There were other camps besides Wilton Park, e. B. Norton Camp , which began training elementary school teachers and theologians in mid-1945. The educational work of this camp was directed by the YMCA . In this camp, from 1946 onwards, all Abitur exams were held in the English camps under the instructed director Willi Lassen .

Wilton Park today

In 1948 Wilton Park became a German-British conference center. Wilton Park has been a not-for-profit independent higher education institution since then. Farhan Nizami currently chairs the Advisory Committee of Wilton Park. The Wilton Park facility was relocated to Wiston House in Sussex after 1951 . In 1957 the association for the promotion of Wilton Park was founded in Munich ; Karl Weishäupl was the founding chairman .

The facility was named after Wilton Park Estate, near Beaconsfield in Buckinghamshire , where an interrogation center was set up during the war.
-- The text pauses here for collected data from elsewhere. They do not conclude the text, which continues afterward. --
(* ===== verification/MasterJobs.v ===== *)
(** * Properties of job assignment and completion by the master

    The theorems about the operations of MasterState.v that move jobs between
    the pool, the bots and their final states, with and without database
    failures. *)

From S2P Require Import Prelude Retry MasterTypes MasterState.

(** Every cached job sits under its own ID. *)
Definition jobs_keyed (m : gmap string MJob) : Prop := ∀ k j, m !! k = Some j → JobID j = k.

Lemma jobs_keyed_insert m k j : jobs_keyed m → JobID j = k → jobs_keyed (<[k := j]> m).
Proof.
  intros Hm Hj i x. destruct (decide (k = i)) as [->|]; [rewrite lookup_insert_eq; by intros [= <-]|].
  rewrite lookup_insert_ne by done. apply Hm.
Qed.

(** The database keys of the three kinds of entities differ. *)
Lemma keys_differ a b :
  "job:" +:+ a ≠ "bot:" +:+ b ∧ "job:" +:+ a ≠ "assignment:" +:+ b ∧ "bot:" +:+ a ≠ "assignment:" +:+ b.
Proof. by split_and!. Qed.

(** The three records an assignment or a completion writes together. *)
Definition records_of (job : MJob) (bot : Bot) (key bkey : string) (a : JobAssignment) (d : gmap string entity) : Prop :=
  d !! ("job:" +:+ key) = Some (EJob job) ∧ d !! ("bot:" +:+ bkey) = Some (EBot bot) ∧
  d !! ("assignment:" +:+ key) = Some (EAssignment a).

Lemma apply_three job bot key bkey a o1 o2 o3 d :
  records_of job bot key bkey a
    (apply_writes [("job:" +:+ key, o1, EJob job); ("bot:" +:+ bkey, o2, EBot bot);
                   ("assignment:" +:+ key, o3, EAssignment a)] d).
Proof.
  destruct (keys_differ key bkey) as (H1 & H2 & H3). destruct (keys_differ key key) as (_ & H4 & _).
  destruct (keys_differ bkey key) as (_ & _ & H5).
  unfold records_of, apply_writes; cbn [foldl fst snd]. split_and!.
  - rewrite lookup_insert_ne by done. rewrite lookup_insert_ne by done. apply lookup_insert_eq.
  - rewrite lookup_insert_ne by done. apply lookup_insert_eq.
  - apply lookup_insert_eq.
Qed.
(* ===== verification/Healthy.v ===== *)
(** * Operations of the persistent state on a healthy database

    The state after a save or a deletion when no call to the database fails, as
    an explicit update of the state before it; the components on top of the
    persistent state rewrite with these. *)

From S2P Require Import Prelude Retry MasterTypes MasterState MasterJobs TimeoutManager.

(** A fold of insertions under distinct keys. *)
Lemma foldl_insert {A B} (key : A → string) (value : A → B) l (m : gmap string B) :
  NoDup (key <$> l) →
  (∀ x, x ∈ l → foldl (λ m x, <[key x := value x]> m) m l !! key x = Some (value x)) ∧
  (∀ i, i ∉ key <$> l → foldl (λ m x, <[key x := value x]> m) m l !! i = m !! i).
Proof.
  revert m. induction l as [|y l IH]; intros m; cbn [fmap list_fmap foldl].
  { intros _. split; [by intros x ?%not_elem_of_nil|done]. }
  intros [Hy Hl]%NoDup_cons. destruct (IH (<[key y := value y]> m) Hl) as [H1 H2]. split.
  - intros x [->|Hx]%elem_of_cons; [|by apply H1]. rewrite H2 by done. apply lookup_insert_eq.
  - intros i [Hi Hil]%not_elem_of_cons. rewrite H2 by done. by apply lookup_insert_ne.
Qed.

Definition job_saved (job : MJob) (ps : PersistentState) : PersistentState :=
  count_transaction (ps <| jobs := <[JobID job := job]> (jobs ps) |>
                        <| data := <["job:" +:+ JobID job := EJob job]> (data ps) |>).
Definition bot_saved (bot : Bot) (ps : PersistentState) : PersistentState :=
  count_transaction (ps <| bots := <[BotID bot := bot]> (bots ps) |>
                        <| data := <["bot:" +:+ BotID bot := EBot bot]> (data ps) |>).
Definition job_deleted (jobID : string) (ps : PersistentState) : PersistentState :=
  count_transaction (ps <| jobs := delete jobID (jobs ps) |>
                        <| cacheAccessTime := delete ("job:" +:+ jobID) (cacheAccessTime ps) |>
                        <| data := delete ("job:" +:+ jobID) (data ps) |>).

Section state_healthy.
Variable random : Z → float64.
Implicit Types (ps : PersistentState).

Definition db_healthy ps : Prop := faults ps = [] ∧ 0 ≤ MaxRetries (retryPolicy ps).

Lemma SaveJob_healthy job ps : db_healthy ps → SaveJobWithRetry random job ps = (Ok tt, job_saved job ps).
Proof.
  intros [Hf Hm]. apply with_retry_healthy; [done|]. apply transaction_healthy; [done| |done].
  rewrite store_all_healthy by done. reflexivity.
Qed.

Lemma SaveBot_healthy bot ps : db_healthy ps → SaveBotWithRetry random bot ps = (Ok tt, bot_saved bot ps).
Proof.
  intros [Hf Hm]. apply with_retry_healthy; [done|]. apply transaction_healthy; [done| |done].
  rewrite store_all_healthy by done. reflexivity.
Qed.

Lemma DeleteJob_healthy jobID ps : db_healthy ps → DeleteJob random jobID ps = (Ok tt, job_deleted jobID ps).
Proof.
  intros [Hf Hm]. apply with_retry_healthy; [done|]. apply transaction_healthy; [done| |done].
  unfold Delete. rewrite db_call_healthy by done. reflexivity.
Qed.

End state_healthy.

(** ** Listings and reads of the caches *)

Section listings.
Variable job_order : nat → list (string * MJob) → list (string * MJob).
Variable bot_order : nat → list (string * Bot) → list (string * Bot).
Hypothesis job_order_perm : ∀ k l, job_order k l ≡ₚ l.
Hypothesis bot_order_perm : ∀ k l, bot_order k l ≡ₚ l.

Lemma bots_listed b ps : b ∈ ListBots bot_order ps ↔ ∃ k, bots ps !! k = Some b.
Proof.
  clear job_order_perm. unfold ListBots. rewrite list_elem_of_fmap. setoid_rewrite bot_order_perm. split.
  - intros ([k b'] & -> & Hb%elem_of_map_to_list). by exists k.
  - intros [k Hk]. exists (k, b). by rewrite elem_of_map_to_list.
Qed.
Lemma jobs_listed j ps : j ∈ ListJobs job_order ps ↔ ∃ k, jobs ps !! k = Some j.
Proof.
  clear bot_order_perm. unfold ListJobs. rewrite list_elem_of_fmap. setoid_rewrite job_order_perm. split.
  - intros ([k b'] & -> & Hb%elem_of_map_to_list). by exists k.
  - intros [k Hk]. exists (k, j). by rewrite elem_of_map_to_list.
Qed.

End listings.

Lemma time_now_frame ps : (time_now ps).2 = ps <| ticks := S (ticks ps) |>.
Proof. done. Qed.

(** A key that is not in the database is never read, whatever the faults. *)
Lemma load_missing random key ps : data ps !! key = None →
  ∃ e ps', load_with_retry random key ps = (inr e, ps') ∧ bots ps' = bots ps ∧ jobs ps' = jobs ps ∧ data ps' = data ps.
Proof.
  intros Hk. unfold load_with_retry.
  set (op := λ x : PersistentState * option entity, _).
  set (P := λ x : PersistentState * option entity, bots x.1 = bots ps ∧ jobs x.1 = jobs ps ∧ data x.1 = data ps ∧ x.2 = None).
  destruct (Execute_inv op P (retryPolicy ps) random (ps, None)) as [(Hb & Hj & Hd & Hn) _]; [|by split_and!|].
  { intros [s v] (Hb & Hj & Hd & Hn). subst op. simpl in *. unfold db_Get.
    destruct (db_call s) as [[e|] s'] eqn:E; apply db_call_frame in E as [Hf Hd']; apply db_only_caches in Hf as (Hb' & Hj' & _);
      unfold P; simpl; [by rewrite Hb', Hj', Hd', Hb, Hj|].
    rewrite Hd', Hd, Hk. simpl. by rewrite Hb', Hj', Hd', Hb, Hj. }
  destruct (Execute op _ _ _) as [[r [ps' v]] s]. simpl in *. subst v.
  destruct r; eexists _, ps'; by split_and!.
Qed.
(** A pass that overwrites every byte but the [skip]ped ones with [target]
    where the target still crashes. *)
Fixpoint overwrite (cfg : MinimizationConfig) (skip : byte → bool) (target : byte) (indices : list nat)
    (current : bytes) (k : nat) : bytes * nat :=
  match indices with
  | [] => (current, k)
  | i :: indices =>
      match current !! i with
      | Some old =>
          if skip old then overwrite cfg skip target indices current k
          else
            let current' := <[i := target]> current in
            overwrite cfg skip target indices (if testCrash cfg k current' then current' else current) (S k)
      | None => (current, k)
      end
  end.

Definition tryPatternSimplification (cfg : MinimizationConfig) (current : bytes) (k : nat) : bytes * nat :=
  let '(current, k) := overwrite cfg (Byte.eqb x00) x00 (seq 0 (length current)) current k in
  overwrite cfg (λ b, Byte.eqb x41 b || Byte.eqb x00 b) x41 (seq 0 (length current)) current k.

(** [CoverageGuidedMinimizer.Minimize]. *)
Definition cov_Minimize (input : bytes) (cfg : MinimizationConfig)
    : res (MinimizationResult * option goerror * nat) :=
  let r := new_result MinimizationStrategyCoverageGuided input in
  match byte_loop cfg r (Z.to_nat (MaxIterations cfg)) 0 true input 0 with
  | (CtxDone, it, k) => Ok (r <| Iterations := Z.of_nat it |>, Some (ErrNew "context canceled"), k)
  | (Finished current, it, k) =>
      let! x := tryBlockRemoval cfg current k in
      let '(current, k) := x in
      let '(current, k) := tryPatternSimplification cfg current k in
      Ok (finish cfg r current it k, None, S k)
  end.

(** ** The service *)

(** The configuration of every minimisation. *)
Definition service_config (crash : CrashResult) : MinimizationConfig :=
  mkMinConfig 1000 (30 * Minute) 1 (Signal crash) (ExitCode crash).

(** [MinimizeCrash]: the arguments after the strategy are what storage, file
    storage, file system and clock answer; the last one is the outcome of saving
    the minimised input under a path. *)
Definition MinimizeCrash (join : list string → string) (crashID strategy : string)
    (crash : CrashResult + goerror) (job : MJob + goerror) (input : bytes + goerror)
    (mkdir : option goerror) (startTime endTime stamp : Time) (save : string → bytes → option goerror)
    : res MinimizationResult :=
  match crash with
  | inr e => Err (ErrWrap "failed to get crash" e)
  | inl crash =>
  match job with
  | inr e => Err (ErrWrap "failed to get job" e)
  | inl job =>
  match input with
  | inr e => Err (ErrWrap "failed to read crash input" e)
  | inl input =>
      let minimize :=
        if String.eqb strategy MinimizationStrategyDeltaDebug then Some dd_Minimize
        else if String.eqb strategy MinimizationStrategyCoverageGuided then Some cov_Minimize
        else None in
      match minimize, mkdir with
      | None, _ => Err (ErrNew ("unknown minimization strategy: " +:+ strategy))
      | Some _, Some e => Err (ErrWrap "failed to create work directory" e)
      | Some minimize, None =>
          let workDir := join [WorkDir job; "minimization"; crashID; strategy] in
          let! x := minimize input (service_config crash) in
          match x with
          | (_, Some e, _) => Err (ErrWrap "minimization failed" e)
          | (r, None, _) =>
              let r := r <| MR_CrashID := crashID |> <| MR_JobID := CrashJobID crash |> <| MR_BotID := CrashBotID crash |>
                         <| ExecutionTime := time_sub endTime startTime |> <| MR_Timestamp := stamp |> in
              if Success r && (0 <? len (MinimizedInput r)) then
                let! short := substr (MinimizedHash r) 0 8 in
                let minPath := join [workDir; "minimized_" +:+ short] in
                Ok (if save minPath (MinimizedInput r) is Some _ then r else r <| MinimizedPath := minPath |>)
              else Ok r
          end
      end
  end end end.

End minimizers.

(** [GetBestMinimization]: the smallest reproducing result. *)
Definition better (best : option MinimizationResult) (r : MinimizationResult) : option MinimizationResult :=
  if negb (Success r) || negb (StillReproduces r) then best
  else match best with
       | Some b => if MinimizedSize r <? MinimizedSize b then Some r else best
       | None => Some r
       end.
Definition GetBestMinimization (crashID : string) (results : list MinimizationResult + goerror)
    : res MinimizationResult :=
  match results with
  | inr e => Err e                                   (* from ListMinimizationResults *)
  | inl [] => Err (ErrNew ("no minimization results found for crash " +:+ crashID))
  | inl rs => match foldl better None rs with
              | Some r => Ok r
              | None => Err (ErrNew ("no successful minimization found for crash " +:+ crashID))
              end
  end.

(** ** Soundness of both minimisers *)

Section soundness.
Variable run : nat → bytes → RunOutcome.
Variable sha256hex : bytes → string.
Variable cancelled : nat → bool.
Variable now : nat → Time.
Implicit Types (cfg : MinimizationConfig) (current c : bytes).

(** Some execution of the target crashed on [c] as expected. *)
Definition crashed cfg c : Prop := ∃ k, testCrash run cfg k c = true.

(** The target behaves the same in every execution. *)
Definition deterministic : Prop := ∀ i j c, run i c = run j c.

Lemma deterministic_test cfg i j c : deterministic → testCrash run cfg i c = testCrash run cfg j c.
Proof. intros H. unfold testCrash. by rewrite (H i j). Qed.

Lemma chunk_bounds current n size i :
  0 < n → 0 ≤ size → n * size ≤ len current → 0 ≤ i < n →
  let start := i * size in let stop := if i =? n - 1 then len current else start + size in
  0 ≤ start ≤ stop ∧ stop ≤ len current.
Proof. intros. destruct (Z.eqb_spec i (n - 1)); subst; nia. Qed.

Lemma bytes_cut_ok current start stop : 0 ≤ start ≤ stop → stop ≤ len current →
  bytes_cut current start stop = Ok (take (Z.to_nat start) current ++ drop (Z.to_nat stop) current) ∧
  len (take (Z.to_nat start) current ++ drop (Z.to_nat stop) current) = len current - (stop - start).
Proof.
  unfold len. intros H1 H2. unfold bytes_cut. rewrite slice_ok by lia. simpl.
  unfold len. rewrite slice_ok by lia. simpl. split.
  - rewrite Z.sub_0_r, drop_0. do 2 f_equal. rewrite take_ge; [done|]. rewrite length_drop. lia.
  - rewrite length_app, length_take, length_drop. lia.
Qed.

Lemma bytes_keep_ok current start stop : 0 ≤ start ≤ stop → stop ≤ len current →
  ∃ t, bytes_keep current start stop = Ok t ∧ len t = stop - start.
Proof.
  unfold len. intros H1 H2. unfold bytes_keep. rewrite slice_ok by lia. eexists. split; [done|].
  rewrite length_take, length_drop. lia.
Qed.

(** The chunk loop tries candidates in order: it returns one that crashed, or
    every candidate was run and did not. *)
Lemma try_chunks_spec cut cfg current n size indices k :
  (∀ i, i ∈ indices → ∃ t, cut current (i * size) (if i =? n - 1 then len current else i * size + size) = Ok t ∧
                          len t < len current) →
  ∃ o k', try_chunks run cut cfg current n size indices k = Ok (o, k') ∧
    (∀ t, o = Some t → crashed cfg t ∧ len t < len current) ∧
    (o = None → ∀ i, i ∈ indices → ∃ t k0,
       cut current (i * size) (if i =? n - 1 then len current else i * size + size) = Ok t ∧
       testCrash run cfg k0 t = false).
Proof.
  revert k. induction indices as [|i indices IH]; intros k H; simpl.
  { eexists _, _. split_and!; [done|done|]. intros _ i Hi. set_solver. }
  destruct (H i) as (t & Ht & Hl); [set_solver|]. rewrite Ht. simpl.
  destruct (testCrash run cfg k t) eqn:E.
  { eexists _, _. split_and!; [done| |done]. intros t' [= <-]. split; [by exists k|done]. }
  destruct (IH (S k)) as (o & k' & -> & Ho & Hn); [set_solver|].
  eexists _, _. split_and!; [done|done|]. intros Hnone j Hj.
  apply elem_of_cons in Hj as [->|Hj]; [by exists t, k|by apply Hn].
Qed.

Lemma dd_round_spec cfg current n size k :
  2 ≤ n → 1 ≤ size → n * size ≤ len current →
  ∃ o k', dd_round run cfg current n size k = Ok (o, k') ∧
    (∀ t, o = Some t → crashed cfg t ∧ len t < len current) ∧
    (o = None → ∀ i, 0 ≤ i < n → ∃ t k0,
       bytes_cut current (i * size) (if i =? n - 1 then len current else i * size + size) = Ok t ∧
       testCrash run cfg k0 t = false).
Proof.
  intros Hn Hs Hl. unfold dd_round.
  destruct (try_chunks_spec bytes_cut cfg current n size (seqZ 0 n) k) as (o & k' & -> & Ho & Hnone).
  { intros i Hi%elem_of_seqZ. destruct (chunk_bounds current n size i) as [Hb1 Hb2]; [lia..|].
    destruct (bytes_cut_ok _ _ _ Hb1 Hb2) as [-> Ht]. eexists. split; [done|]. rewrite Ht.
    destruct (Z.eqb_spec i (n - 1)); [subst|]; nia. }
  simpl. destruct o as [t|].
  { eexists _, _. split_and!; [done|done|done]. }
  destruct (try_chunks_spec bytes_keep cfg current n size (seqZ 0 n) k') as (o & k2 & -> & Ho2 & _).
  { intros i Hi%elem_of_seqZ. destruct (chunk_bounds current n size i) as [Hb1 Hb2]; [lia..|].
    destruct (bytes_keep_ok _ _ _ Hb1 Hb2) as (t & -> & Ht). eexists. split; [done|]. rewrite Ht.
    destruct (Z.eqb_spec i (n - 1)); [subst|]; nia. }
  eexists _, _. split_and!; [done|done|]. intros _ i Hi. apply Hnone; [done|]. apply elem_of_seqZ. lia.
Qed.

(** The number of chunks stays within the input, also after it is derived
    again from the minimum chunk size. *)
Lemma chunk_sizes current n m :
  2 ≤ n → n ≤ len current →
  let size := Z.quot (len current) n in
  1 ≤ size ∧ n * size ≤ len current ∧
  (size < m → Z.quot (len current) m * size ≤ len current).
Proof.
  intros Hn Hl size. unfold size. rewrite Z.quot_div_nonneg by lia.
  assert (1 ≤ len current / n) by (apply Z.div_le_lower_bound; lia).
  pose proof (Z.mul_div_le (len current) n ltac:(lia)). split_and!; [done|done|].
  intros Hm. rewrite Z.quot_div_nonneg by lia.
  pose proof (Z.mul_div_le (len current) m ltac:(lia)).
  assert (0 ≤ len current / m) by (apply Z.div_pos; lia). nia.
Qed.

(** What one shrinking loop guarantees of the input it stops with. *)
Definition shrunk cfg input c : Prop := c = input ∨ (crashed cfg c ∧ len c < len input).

Lemma shrunk_trans cfg a b c : shrunk cfg a b → shrunk cfg b c → shrunk cfg a c.
Proof. unfold shrunk. intros [->|[? ?]] [->|[? ?]]; auto. right. split; [done|lia]. Qed.

Lemma dd_loop_spec cfg r todo it n current k :
  2 ≤ n →
  ∃ e it' k', dd_loop run cancelled now cfg r todo it n current k = Ok (e, it', k') ∧
    (it' ≤ it + todo)%nat ∧ ∀ c, e = Finished c → shrunk cfg current c.
Proof.
  revert it n current k. induction todo as [|todo IH]; intros it n current k Hn; simpl.
  { eexists _, _, _. split_and!; [done|lia|]. intros c [= <-]. by left. }
  destruct (Z.ltb_spec (len current) n) as [?|Hl].
  { eexists _, _, _. split_and!; [done|lia|]. intros c [= <-]. by left. }
  destruct (cancelled it); [eexists _, _, _; split_and!; [done|lia|done]|].
  destruct (out_of_time now cfg r it).
  { eexists _, _, _. split_and!; [done|lia|]. intros c [= <-]. by left. }
  destruct (chunk_sizes current n (MinChunkSize cfg) Hn Hl) as (H1 & H2 & H3).
  set (size := Z.quot (len current) n) in *.
  assert (∀ m, 2 ≤ m → m * size ≤ len current → ∃ e it' k',
    (let! x := dd_round run cfg current m size k in
     match x with
     | (Some test, k) => dd_loop run cancelled now cfg r todo (S it) 2 test k
     | (None, k) => dd_loop run cancelled now cfg r todo (S it) (m * 2) current k
     end) = Ok (e, it', k') ∧ (it' ≤ it + S todo)%nat ∧ ∀ c, e = Finished c → shrunk cfg current c) as Hgo.
  { intros m Hm Hml. destruct (dd_round_spec cfg current m size k Hm H1 Hml) as (o & k1 & -> & Ho & _). simpl.
    destruct o as [t|].
    - destruct (IH (S it) 2 t k1) as (e & it' & k' & -> & Hit & Hc); [lia|]. eexists _, _, _. split_and!; [done|lia|].
      intros c Hf. eapply shrunk_trans; [|by apply Hc]. right. by apply Ho.
    - destruct (IH (S it) (m * 2) current k1) as (e & it' & k' & -> & Hit & Hc); [lia|].
      eexists _, _, _. split_and!; [done|lia|done]. }
  destruct (Z.ltb_spec size (MinChunkSize cfg)) as [Hs|Hs]; cbn [andb]; [|by apply Hgo].
  destruct (Z.leb_spec (Z.quot (len current) (MinChunkSize cfg)) 1).
  - eexists _, _, _. split_and!; [done|lia|]. intros c [= <-]. by left.
  - apply Hgo; [lia|by apply H3].
Qed.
The Wilton Park site was an authority of the British Foreign Office from 1948 . Today the Wilton Park Estate is used as the language school for the Defense School of Languages ​​of the UK Department of Defense.

literature

  • Renate Held: Captivity in Great Britain: German soldiers of the Second World War in British custody. (= Publications of the German Historical Institute London. Volume 63). Edited by the German Historical Institute London. Oldenburg 2008, ISBN 978-3-486-58328-1 .
  • Gudrun Hentges: State and political education: From the "Central Office for Homeland Service" to the "Federal Central Office for Political Education". Wiesbaden 2013, ISBN 978-3-531-18670-2 .
  • Helmut Wolff: The German prisoners of war in British hands. An overview. In: Erich Maschke (Hrsg.): On the history of the German prisoners of war of the Second World War. (= On the history of the German prisoners of war of the Second World War. Volume XI / 1). Munich 1974, ISBN 3-7694-0391-6 .

Web links

Individual evidence

  1. ^ Wilton Park Conferences: History of Wilton Park 1946–1951. ( Memento from December 12, 2009 in the Internet Archive )
  2. ^ Arthur Lee Smith: The war for the German mind: re-educating Hitler's soldiers. Berghahn Books, 1996, ISBN 1-57181-892-8 , p. 50.
  3. ^ Renate Feyerbacher: Hilmar Hoffmann on the 90th birthday. www.feuilletonfrankfurt.de, The Magazine for Art, Culture & Lifestyle, August 25, 2015.
  4. ^ Nicolaus Schmidt: Willi Lassen - a biographical sketch. In: Democratic History. Volume 26, Schleswig-Holsteinischer Geschichtsverlag, 2015, pp. 199 ff.
  5. Wilton Park and the Association for the Promotion of Wilton Park e. V. ( Memento from July 5, 2009 in the Internet Archive )
  6. ^ Subterranea Britannica: Wilton Park.

Coordinates: 50 ° 53 '59 "  N , 0 ° 21' 32"  W.